Scientific classification
- Kingdom: Animalia
- Phylum: Chaetognatha
- Class: Sagittoidea
- Order: Phragmophora
- Family: Eukrohniidae
- Genus: Eukrohnia
- Species: E. hamata
- Binomial name: Eukrohnia hamata Möbius, 1875

= Eukrohnia hamata =

- Genus: Eukrohnia
- Species: hamata
- Authority: Möbius, 1875

Species of marine worms

Eukrohnia hamata is a species of arrow worm, transparent marine invertebrates belonging to the phylum Chaetognatha. Characterized by its unique morphology and adaptation for life in the deep-sea environment, this planktonic predator is widely distributed throughout the world's oceans, and plays an important role in marine ecosystems.

== Taxonomy ==

The first Eukrohnia hamata specimen was identified by Karl Möbius in 1875.

== Description ==
Eukrohnia hamata is a slender, worm-like creature typically reaching lengths of 2–14 mm. It has a narrow body with a small head not much bigger than the neck. Unlike other arrow worms, it has only one elongated fin on each side of its body. It swims by flexing its body back and forth rapidly, using its fins as a stabilizers, rather than as a propulsive mechanism. It exhibits vertical migration, ascending towards the surface at night to feed and descending to deeper depths during the day. It has oil droplets within its intestine, which are absent in most Sagitta species, another common genus of arrow worms. Developing eggs are carried in brood sacs, that hang each side from the opening of the oviduct.

== Habitat ==
Eukrohnia hamata has a cosmopolitan distribution, meaning it is found in all the world's oceans. Epipelagic in high latitudes and mesopelagic or bathypelagic in lower latitudes. This species lives in miso-bathypelagic zones of the tropical and subtropical oceans, whereas in the sub-arctic and sub-Antarctic regions, it gradually rises to the epipelagic layers. E. hamata, occurs predominantly in the deep basins of the Arctic Ocean.

== Diet ==
The chaetognath Eukrohnia hamata dominates in terms of carnivorous zooplankton abundance in the meso- and bathypelagic zones. To detect its prey it uses tiny hairs along its body to detect motion.

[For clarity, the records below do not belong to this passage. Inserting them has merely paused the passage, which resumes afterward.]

(** None of the four operations of [round_trip64] overflows or
    underflows. *)
Definition round_trip_in_range (x mu sigma : float64) : bool :=
  let d := fsub64 x mu in
  let z := fdiv64 d sigma in
  let p := fmul64 z sigma in
  exact_in_range (fsub x mu) && exact_in_range (fdiv d sigma) &&
  exact_in_range (fmul z sigma) && exact_in_range (fadd p mu).

(** An array, its means and its stds, in floats that are not dyadic. *)
Definition decimal_array : matrix :=
  [[f64 (1 # 10); f64 (22 # 7); fz 6]; [fz 4; f64 (-5 # 3); fz 0]].

Definition decimal_mean : list float64 := [f64 (1 # 3); fz (-1)].

Definition decimal_std : list float64 := [f64 (7 # 10); fz 7].

(** The float [2^1023]; twice as much is out of range. *)
Definition two_to_1023 : float64 := f64 (2 ^ 1023).

(** ** Vocabulary of the statements *)

(** The recording as [interpolate] receives it: the channels outside
    [CH_NAMES] dropped. *)
Definition kept_channels (raw : Raw) : Raw :=
  drop_channels raw (filter (fun ch => ch ∉ CH_NAMES) (ch_names raw)).

Definition empty_world : world := {| stdout := []; saved := [] |}.

(** ** Sample recordings

    Small recordings on which the statements below are evaluated: three
    samples per channel, channel [i] of the file holding [i, 1, 2]. *)

Definition sample_channels (names : list string) : list (string * list float64) :=
  imap (fun i name => (name, [fz (Z.of_nat i); fz 1; fz 2])) names.

(** The 32 canonical channels in canonical order, and one more. *)
Definition clean_recording : Raw :=
  {| sfreq := fz 128;
     channels := sample_channels (CH_NAMES ++ ["ECG"]) |}.

(** The canonical channels with the first two listed the other way round. *)
Definition swapped_recording : Raw :=
  {| sfreq := fz 128;
     channels := sample_channels ("Fz" :: "Cz" :: drop 2 CH_NAMES) |}.

(** A recording whose first channel starts and ends above the threshold. *)
Definition gapped_recording : Raw :=
  {| sfreq := fz 128;
     channels := ("Cz", [fz 500; fz 1; fz 500]) :: drop 1 (sample_channels CH_NAMES) |}.

Definition sample_disk (file : string) : result Raw :=
  if String.eqb file "train/clean_eeg.fif" then Ok clean_recording
  else if String.eqb file "train/swapped_eeg.fif" then Ok swapped_recording
  else if String.eqb file "train/gapped_eeg.fif" then Ok gapped_recording
  else if String.eqb file "train/gapped2_eeg.fif" then Ok gapped_recording
  else Raise (OSError "No such file or directory").

(** A library over [sample_disk] whose filter and square root leave
    their argument as it is, and whose only directory for output is
    [out/]. *)
Definition sample_library : Library :=
  {| read_raw_fif := sample_disk;
     filter_channel := fun _ _ row => row;
     np_sqrt := fun x => x;
     np_save_opens := String.prefix "out/" |}.

(** ** Further vocabulary *)

(** A sample the loop of [interpolate] visits: one that is [nan] once
    the large values have been masked. *)
Definition flagged (x : float64) : bool := isnan x || exceeds x.

(** The world after more printed lines and more saved arrays. *)
Definition extend (w : world) (lines : list string)
  (out : list (string * list (list float64))) : world :=
  {| stdout := stdout w ++ lines; saved := saved w ++ out |}.

(** A computation that, from any world, prints [lines], saves [out] and
    ends with [r]. *)
Definition writes {A} (m : io A) (lines : list string)
  (out : list (string * list (list float64))) (r : result A) : Prop :=
  forall w, m w = (extend w lines out, r).

(** The array [open_and_interpolate] loads from a file in plain mode
    (the empty array when it loads none). *)
Definition loaded_array `{Library} (file : string) : matrix :=
  match (open_and_interpolate file false empty_world).2 with
  | Ok (Some (Single arr)) => arr
  | _ => []
  end.

(** Arrays appended to [acc] along the time axis, one after the other. *)
Definition hconcat (acc : matrix) (rest : list (list (list float64))) : matrix :=
  foldl (zip_with app) acc rest.

(** ** The training files of [main]

    [os.path.join] as on a POSIX system: a component that starts with a
    slash discards what precedes it, and a slash is put before a
    component unless the path so far is empty or ends with one. *)

Definition starts_with_sep (s : string) : bool := String.prefix "/" s.

Fixpoint ends_with_sep (s : string) : bool :=
  match s with
  | EmptyString => false
  | String c EmptyString => String.eqb (String c EmptyString) "/"
  | String _ s' => ends_with_sep s'
  end.

Definition join_step (path b : string) : string :=
  if starts_with_sep b then b
  else if String.eqb path "" || ends_with_sep path then path ++ b
  else path ++ "/" ++ b.

Definition os_path_join (a : string) (p : list string) : string :=
  foldl join_step a p.

(** An entry of [splits["train"]]: its ['id'] as the f-string prints it,
    and its ['subject_id']. *)
Record split_entry : Type := mkEntry {
  entry_id : string;
  subject_id : string
}.

(** [os.path.join(input_dir, "train", f"{s['id']}_eeg.fif")] *)
Definition train_file (input_dir : string) (s : split_entry) : string :=
  os_path_join input_dir ["train"; (entry_id s ++ "_eeg.fif")%string].

Definition train_files_of (input_dir : string) (train : list split_entry)
  : list string :=
  map (train_file input_dir) train.

(** The dictionary [train_files_per_subject], its keys in the order of
    their insertion.  One turn of the loop: the subject gets an empty
    list if it has none yet, and the path is appended to its list. *)
Fixpoint dict_append (d : list (string * list string)) (subject path : string)
  : list (string * list string) :=
  match d with
  | [] => [(subject, [path])]
  | (k, v) :: d' =>
      if String.eqb k subject then (k, v ++ [path]) :: d'
      else (k, v) :: dict_append d' subject path
  end.

Definition train_files_per_subject_of (input_dir : string)
  (train : list split_entry) : list (string * list string) :=
  foldl (fun d file => dict_append d (subject_id file) (train_file input_dir file))
        [] train.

To catch its prey they are seized with hooks from a rapid lunge.

Unusually for chaetognaths, Eukrohnia hamata also eats diatoms frequently, suggesting it is not exclusively a carnivore.

== Reproduction ==
As for all chaetognaths, Eukrohnia hamata is hermaphroditic with female gonads located in the posterior part of the trunk section, and male gonads in the tail section.